Freundin Sarah weiß immer, wo die Zukunft zu Hause ist. Jetzt lebt sie in Berlin. In der Stadt der jungen Selbstdarsteller. Einer Metropole, die die dunklen Seiten der deutschen Geschichte nicht verdrängt, sondern aufarbeitet. Einem gnadenlosen Großstadtdschungel, in dem man nur mit guten Nerven überlebt. Inmitten von partysüchtigen Berufsjugendlichen, mutigen Unternehmern mit subkulturellen Attitüden

und deprimierten Hartz IV-Veteranen. An den Knotenpunkten der Nacht, den Tresen der Szeneviertel von Neukölln und Kreuzberg, Arbeiter, Künstler und Trinker. Sie sind gerne gemeinsam einsam. Im wilden Berlin. Hier, wo auch für die Alten Gemütlichkeit ein Fremdwort ist.
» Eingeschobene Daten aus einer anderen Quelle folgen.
Lemma added_spec flags base end_ rs :
  array_ok rs → 0 ≤ base < end_ → end_ ≤ PHYS_ADDR_MAX →
  array_ok (added flags base end_ rs) ∧
  (∀ x, covered (added flags base end_ rs) x ↔ covered rs x ∨ base ≤ x < end_) ∧
  (minimal rs → minimal (added flags base end_ rs)).
Proof.
  intros Hok Hb Hend. unfold added.
  destruct (Z.eqb_spec (r_size (default dummy_region (rs !! 0%nat))) 0) as [E|E].
  { apply array_ok_head_0 in E as ->; [|done]. split_and!.
    - right. split; [done|]. apply regions_ok_single. unfold region_ok; cbn; lia.
    - intros x. rewrite covered_cons. unfold in_region; cbn.
      pose proof (covered_dummy x). pose proof (covered_nil x). intuition lia.
    - done. }
  apply array_ok_head in E as [Hne Hrs]; [|done].
  destruct (Z.eqb_spec (new_regions flags base end_ rs) 0) as [E|E].
  { assert (fill flags end_ rs base = rs) as Hf.
    { apply fill_same_length. unfold new_regions in E. lia. }
    split_and!; [done| |done]. intros x. rewrite <- Hf at 1. apply fill_covered. }
  assert (Hfok := fill_ok flags end_ rs base ltac:(lia) Hend Hrs).
  assert (Hcov := fill_covered flags end_ rs base).
  pose proof (fill_length flags end_ rs base) as Hlen.
  destruct (fill flags end_ rs base) as [|r rs'] eqn:Ef.
  { destruct rs; [done|cbn in Hlen; lia]. }
  cbn [merged]. destruct (merge_from_ok r rs' Hfok) as [Hmok _]. split_and!.
  - right. split; [|done]. pose proof (merge_from_length r rs') as [Hl _].
    by destruct (merge_from r rs'); [cbn in Hl; lia|].
  - intros x. rewrite merge_from_covered, Hcov; [done| |].
    + apply regions_ok_cons in Hfok as ((?&?&?)&_). lia.
    + by destruct Hfok as [[? ?]%Forall_cons _].
  - intros _. apply merge_from_minimal.
Qed.
(** C2: any sequence of [memblock_add], [memblock_remove], [memblock_reserve]
    and [memblock_free] calls, in any interleaving and with any arguments, in
    which no array has to grow (resizing is not allowed yet, or the call finds
    room for the entries it needs), runs to its end without [BUG_ON], and the two
    arrays then stand for the sets that the same sequence of unions and
    differences gives. A call is refused, with [-ENOMEM] and without any effect,
    exactly when its area is not empty and its array has no room. *)
Theorem memblock_refines_sets env rqs mb s :
  Forall request_ok rqs → no_growth env rqs mb → represents mb s →
  ∃ rvs mb', serve_all env rqs mb = Ok (rvs, mb') ∧ length rvs = length rqs ∧
    represents mb' (spec_run (zip rqs rvs) s) ∧
    ∀ i rq rv, rqs !! i = Some rq → rvs !! i = Some rv →
      ∃ rvs_i mb_i, serve_all env (take i rqs) mb = Ok (rvs_i, mb_i) ∧
                    rv = if fits mb_i rq || area_empty rq then 0 else - ENOMEM.
Proof.
  intros Hrqs. revert mb s. induction Hrqs as [|rq rqs Hrq _ IH]; intros mb s Hr Hrep; cbn.
  { by exists [], mb. }
  destruct Hr as [Hr Hr']. destruct (serve_spec env rq mb s Hrq Hr Hrep) as (rv & mb1 & E & Hrv & Hrep1).
  destruct (IH _ _ (Hr' _ _ E) Hrep1) as (rvs & mb2 & E2 & Hlen & Hrep2 & Hi). rewrite E. cbn. rewrite E2. cbn.
  exists (rv :: rvs), mb2. split_and!; [done|cbn; by rewrite Hlen|done|].
  intros [|i] rq' rv' Hq Hv; cbn in Hq, Hv |- *; [simplify_eq; by exists [], mb|].
  destruct (Hi i rq' rv' Hq Hv) as (rvs_i & mb_i & Ei & ->). rewrite E. cbn. rewrite Ei. cbn. by exists (rv :: rvs_i), mb_i.
Qed.

Definition boot_calls : list request :=
  [Add 0x80000000 0x8000000; Reserve 0x80200000 0x300000; Reserve 0x80100000 0x200000; Free 0x80180000 0x10000;
   Remove 0x87000000 0x1000000].

Lemma memblock_refines_sets_witness :
  ∃ rvs mb', serve_all plain_env boot_calls memblock_init = Ok (rvs, mb') ∧ rvs = [0; 0; 0; 0; 0] ∧
    represents mb' (spec_run (zip boot_calls rvs) (MkSpec (λ _, False) (λ _, False))).
Proof.
  destruct (memblock_refines_sets plain_env boot_calls memblock_init (MkSpec (λ _, False) (λ _, False)))
    as (rvs & mb' & E & _ & Hrep & _).
  - repeat (apply Forall_cons; split; [cbn; unfold is_word; lia|]). constructor.
  - repeat (split; [by left|]; intros ? ? E; vm_compute in E; injection E as <- <-). exact I.
  - split_and!; [apply type_check_ok; reflexivity..| |]; intros x; (split; [apply covered_dummy|done]).
  - exists rvs, mb'. split; [exact E|]. split; [|exact Hrep].
    assert (match serve_all plain_env boot_calls memblock_init with Ok (l, _) => l | _ => [] end = [0; 0; 0; 0; 0]) as Hv
      by (vm_compute; reflexivity).
    rewrite E in Hv. exact Hv.
Defined.

(** ** Iteration and search *)

(** Iterating over the free memory, upwards or downwards, terminates and
    visits the same ranges in opposite orders; they are sorted and disjoint,
    and a nonempty block lies inside one of them exactly when it lies inside
    one usable memory region and touches no reservation. *)
Theorem free_mem_range_iteration mb nid flags :
  indexable mb → nid ≠ MAX_NUMNODES →
  ∃ l, for_each_free_mem_range mb nid flags = Ok l ∧
       for_each_free_mem_range_reverse mb nid flags = Ok (reverse l) ∧
       StronglySorted range_before l ∧
       ∀ p size, 0 < size → Exists (inside size p) l ↔ free_block mb nid flags p size.
Proof.
  intros Hix Hnid. pose proof Hix as (Ha & Hb & Hca & Hcb).
  exists (free_ranges mb nid flags). split_and!.
  - apply (for_each_mem_range_spec (memory mb) (reserved mb) nid flags _ 0 0); try done;
      unfold walk_fuel; lia.
  - unfold free_ranges. rewrite <- ahead_rev_start.
    apply for_each_mem_range_rev_spec; try done; [by apply next_mem_range_rev_start|].
    unfold walk_fuel. lia.
  - by apply free_ranges_sorted.
  - intros p size Hsz. by apply Exists_inside_free.
Qed.

(** Two banks with reservations at the start of the first and across the
    second. *)
Definition busy_banks : memblock :=
  set_type two_banks RESERVED
    (MkType INIT_MEMBLOCK_REGIONS 0x6000
       [MkRegion 0x1000 0x2000 0; MkRegion 0x48000 0x4000 0] InitArray).

Lemma busy_banks_ok t : type_ok (get_type busy_banks t).
Proof. apply type_check_ok. by destruct t. Qed.

Lemma busy_banks_indexable : indexable busy_banks.
Proof.
  split_and!; [apply (busy_banks_ok MEMORY)|apply (busy_banks_ok RESERVED)|done..].
Qed.

Lemma free_mem_range_iteration_witness :
  ∃ l, for_each_free_mem_range busy_banks NUMA_NO_NODE 0 = Ok l ∧
       for_each_free_mem_range_reverse busy_banks NUMA_NO_NODE 0 = Ok (reverse l) ∧
       StronglySorted range_before l ∧
       ∀ p size, 0 < size →
         Exists (inside size p) l ↔ free_block busy_banks NUMA_NO_NODE 0 p size.
Proof. apply free_mem_range_iteration; [apply busy_banks_indexable|done]. Defined.

(** [memblock_find_in_range_node] terminates; a nonzero result is aligned,
    within the bounds, inside one usable memory region and clear of every
    reservation; the result 0 means that no such block exists; and unless
    bottom-up search is set, the result is the highest such block. *)
Theorem memblock_find_in_range_node_correct env mb size k start end_ nid flags :
  indexable mb → is_word (current_limit mb) → nid ≠ MAX_NUMNODES → 0 ≤ k < 64 → 0 < size →
  is_word start → is_word end_ →
  let lo := Z.max start PAGE_SIZE in
  ∃ c, memblock_find_in_range_node env mb size (2 ^ k) start end_ nid flags = Ok c ∧
       find_result mb nid flags lo (search_limit mb lo end_) size (2 ^ k) c.
Proof. apply find_in_range_node_spec. Qed.

Lemma memblock_find_in_range_node_correct_witness :
  ∃ c, memblock_find_in_range_node plain_env busy_banks 0x3000 (2 ^ 12) 0 0 NUMA_NO_NODE 0 = Ok c ∧
       find_result busy_banks NUMA_NO_NODE 0 (Z.max 0 PAGE_SIZE)
         (search_limit busy_banks (Z.max 0 PAGE_SIZE) 0) 0x3000 (2 ^ 12) c.
Proof.
  apply memblock_find_in_range_node_correct; unfold is_word; try done; try lia.
  apply busy_banks_indexable.
Defined.

(** ** Allocation *)

(** The reserved array may not grow, or has a free entry. *)
Definition reserve_mode (mb : memblock) : Prop :=
  memblock_can_resize mb = false ∨ cnt (reserved mb) < t_max (reserved mb).

(** An area that meets no region takes one entry. *)
Lemma fill_disjoint_length flags end_ rs base :
  Forall (λ r, r_base r + r_size r ≤ base ∨ end_ ≤ r_base r) rs →
  (length (fill flags end_ rs base) ≤ S (length rs))%nat.
Proof.
  induction 1 as [|r rs Hr _ IH]; cbn; [destruct (_ <? _); cbn; lia|].
  regions_cases; cbn; lia.
Qed.

Lemma free_block_words mb nid flags p size :
  indexable mb → 0 < size → free_block mb nid flags p size →
  is_word p ∧ is_word size ∧ memblock_cap_size p size = size ∧ area_end p size = p + size.
Proof.
  intros (Ha & _) Hsz [(m & Hm & _ & ? & ?) _].
  destruct (array_region_bounds _ _ Ha Hm) as (?&?&?). unfold PHYS_ADDR_MAX in *.
  unfold area_end, is_word, memblock_cap_size, PHYS_ADDR_MAX. rewrite u64_id; lia.
Qed.

Lemma free_block_needs mb nid flags p size :
  indexable mb → type_ok (reserved mb) → 0 < size → free_block mb nid flags p size →
  add_needs 0 p size (t_regions (reserved mb)) ≤ cnt (reserved mb) + 1.
Proof.
  intros Hix Hok Hsz Hf. destruct (free_block_words _ _ _ _ _ Hix Hsz Hf) as (Hp & _ & _ & Hend).
  pose proof Hok as (Harr & _). unfold add_needs, cnt. destruct (_ =? 0); [lia|]. destruct (Z.eqb_spec (r_size (default dummy_region (t_regions (reserved mb) !! 0%nat))) 0) as [|E]; [lia|].
  apply array_ok_head in E as [_ [Hall _]]; [|done].
  rewrite Hend. enough (length (fill 0 (p + size) (t_regions (reserved mb)) p) ≤ S (length (t_regions (reserved mb))))%nat by lia.
  apply fill_disjoint_length, Forall_forall. intros r Hr. destruct Hf as [_ Hfree].
  rewrite Forall_forall in Hall. destruct (Hall r Hr) as (H0 & H1 & _).
  destruct (decide (r_base r + r_size r ≤ p ∨ p + size ≤ r_base r)) as [|Hn]; [done|]. exfalso.
  apply (Hfree (Z.max p (r_base r))); [lia|]. apply covered_elem. exists r. split; [done|]. unfold in_region. unfold is_word in Hp. lia.
Qed.

(** Reserving a block that a search returned. *)
Lemma reserve_free_block env mb nid flags c size :
  indexable mb → type_ok (reserved mb) → reserve_mode mb → 0 < size →
  free_block mb nid flags c size →
  ∃ rv mb', memblock_reserve env mb c size = Ok (rv, mb') ∧ keeps mb mb' RESERVED ∧
  ((rv = 0 ∧ ∀ x, type_covered mb' RESERVED x ↔ type_covered mb RESERVED x ∨ c ≤ x < c + size) ∨
   (rv ≠ 0 ∧ mb' = mb ∧ t_max (reserved mb) ≤ cnt (reserved mb))).
Proof.
  intros Hix Hok Hmode Hsz Hf.
  destruct (free_block_words _ _ _ _ _ Hix Hsz Hf) as (Hc & Hs & _ & Hend).
  destruct (add_range_result env mb RESERVED c size 0) as (rv & mb' & He & Hk & Hres); try done.
  { destruct Hmode as [?|Hr]; [by left|right]. pose proof (free_block_needs _ _ _ _ _ Hix Hok Hsz Hf). cbn. lia. }
  exists rv, mb'. split_and!; [done..|]. pose proof (add_result_covered _ _ _ _ _ _ _ Hres) as Hcov.
  rewrite Hend in Hcov. destruct (Z.eqb_spec rv 0) as [->|Hne]; [by left|right].
  split_and!; [done..|]. destruct (Z.le_gt_cases (t_max (reserved mb)) (cnt (reserved mb))) as [|Hr]; [done|].
  pose proof (free_block_needs _ _ _ _ _ Hix Hok Hsz Hf) as Hfit.
  unfold add_result in Hres. cbn [get_type] in Hres.
  destruct (Z.leb_spec (add_needs 0 c size (t_regions (reserved mb))) (t_max (reserved mb)));
    [by destruct Hres|lia].
Qed.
Vor Kurzem haben Senioren in Pankow bewiesen, dass es ein Leben zwischen Bridge und Barrikaden gibt: Das lange besetzte Freizeit- zentrum in der Stillen Straße 10 verwalten sie jetzt selbst. Mit Berliner Rasanz schnell Sarahs Geheimtipps. Coolstes Hotel: Michelberger. Hype-Club: Salon zur wilden Renate. Hippstes Hangout: Mädchenschule. Beste Cocktails: Ankerklause. Imbiss nach/vor dem Ausgehen: City Chicken/Neukölln.